*** Provided entries Section Begins ***

(* ===== verification/Publish.v ===== *)
(** Publishing a report to consoledot: [api/publish/], [api/common/lightspeed.py] and
    [api/insights_report/payload.py].

    A request of the user creates a row and leaves a Celery task behind, which
    uploads the report and stores the outcome in the row.  The tokens are those of
    [Lightspeed.v], the payload that of [Insights.v]; [requests] and the making of the
    tar file are external. *)
From stdpp Require Import base gmap sets list strings sorting.
From Stdlib Require Import Ascii ZArith Lia.
From S2P Require Import Prelude PyStr PyNum PyVal ApiCommon SecureTokens Lightspeed Deployments FingerprintTask Insights.

Open Scope string_scope.
Open Scope Z_scope.

(** ** The tables *)

Inductive Status := PENDING | SENT | FAILED.

#[export] Instance Status_eq_dec : EqDecision Status.
Proof. solve_decision. Defined.

Definition status_text (s : Status) : string :=
  match s with PENDING => "pending" | SENT => "sent" | FAILED => "failed" end.

Definition EXPIRED_TOKEN : string := "expired_token".
Definition NETWORK_UNREACHABLE : string := "network_unreachable".
Definition INVALID_REPORT : string := "invalid_report".
Definition SERVER_ERROR : string := "server_error".

Record publish_request := mkpublish {
  p_report : Z; p_user : option Z; p_status : Status; p_error_code : string; p_error_message : string;
  p_created_at : Z; p_updated_at : Z }.

(** The rows, the sequence of their keys, and the tasks left with [delay]. *)
Record table := mktable { requests : gmap Z publish_request; next_request : Z; delayed : list Z }.

Definition set_requests (r : gmap Z publish_request) (tb : table) : table :=
  mktable r (next_request tb) (delayed tb).

(** A report with its deployments report, if any: status, row and fingerprints. *)
Definition report_state : Type := option (string * deployment_row * list pydict).

(** ** The Insights payload *)

Definition Http404 : exn := OtherException "Http404".
Definition NotFound : exn := OtherException "NotFound".
Definition FailedDependencyError : exn := OtherException "FailedDependencyError".

Definition validate_deployment_report_status (status : string) : Res unit :=
  if bool_decide (status <> STATUS_COMPLETE) then Err FailedDependencyError else Ok tt.

Definition does_not_exist (e : exn) : bool := match e with DoesNotExist => true | _ => false end.

Section payload.
Context (digest : pyval -> string) (env : environment) (uuid : nat -> string) (slice_limit : Z).
(** Encoding the files of the payload and packing them. *)
Context (create_tar_buffer : pydict -> Res string).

*** Provided entries Section Ends ***

**What to work on**
You are asked to copy all of the entries above exactly.

**The answer**
(* ===== verification/Publish.v ===== *)
(** Publishing a report to consoledot: [api/publish/], [api/common/lightspeed.py] and
    [api/insights_report/payload.py].

    A request of the user creates a row and leaves a Celery task behind, which
    uploads the report and stores the outcome in the row.  The tokens are those of
    [Lightspeed.v], the payload that of [Insights.v]; [requests] and the making of the
    tar file are external. *)
From stdpp Require Import base gmap sets list strings sorting.
From Stdlib Require Import Ascii ZArith Lia.
From S2P Require Import Prelude PyStr PyNum PyVal ApiCommon SecureTokens Lightspeed Deployments FingerprintTask Insights.

Open Scope string_scope.
Open Scope Z_scope.

(** ** The tables *)

Inductive Status := PENDING | SENT | FAILED.

#[export] Instance Status_eq_dec : EqDecision Status.
Proof. solve_decision. Defined.

Definition status_text (s : Status) : string :=
  match s with PENDING => "pending" | SENT => "sent" | FAILED => "failed" end.

Definition EXPIRED_TOKEN : string := "expired_token".
Definition NETWORK_UNREACHABLE : string := "network_unreachable".
Definition INVALID_REPORT : string := "invalid_report".
Definition SERVER_ERROR : string := "server_error".

Record publish_request := mkpublish {
  p_report : Z; p_user : option Z; p_status : Status; p_error_code : string; p_error_message : string;
  p_created_at : Z; p_updated_at : Z }.

(** The rows, the sequence of their keys, and the tasks left with [delay]. *)
Record table := mktable { requests : gmap Z publish_request; next_request : Z; delayed : list Z }.

Definition set_requests (r : gmap Z publish_request) (tb : table) : table :=
  mktable r (next_request tb) (delayed tb).

(** A report with its deployments report, if any: status, row and fingerprints. *)
Definition report_state : Type := option (string * deployment_row * list pydict).

(** ** The Insights payload *)

Definition Http404 : exn := OtherException "Http404".
Definition NotFound : exn := OtherException "NotFound".
Definition FailedDependencyError : exn := OtherException "FailedDependencyError".

Definition validate_deployment_report_status (status : string) : Res unit :=
  if bool_decide (status <> STATUS_COMPLETE) then Err FailedDependencyError else Ok tt.

Definition does_not_exist (e : exn) : bool := match e with DoesNotExist => true | _ => false end.

Section payload.
Context (digest : pyval -> string) (env : environment) (uuid : nat -> string) (slice_limit : Z).
(** Encoding the files of the payload and packing them. *)
Context (create_tar_buffer : pydict -> Res string).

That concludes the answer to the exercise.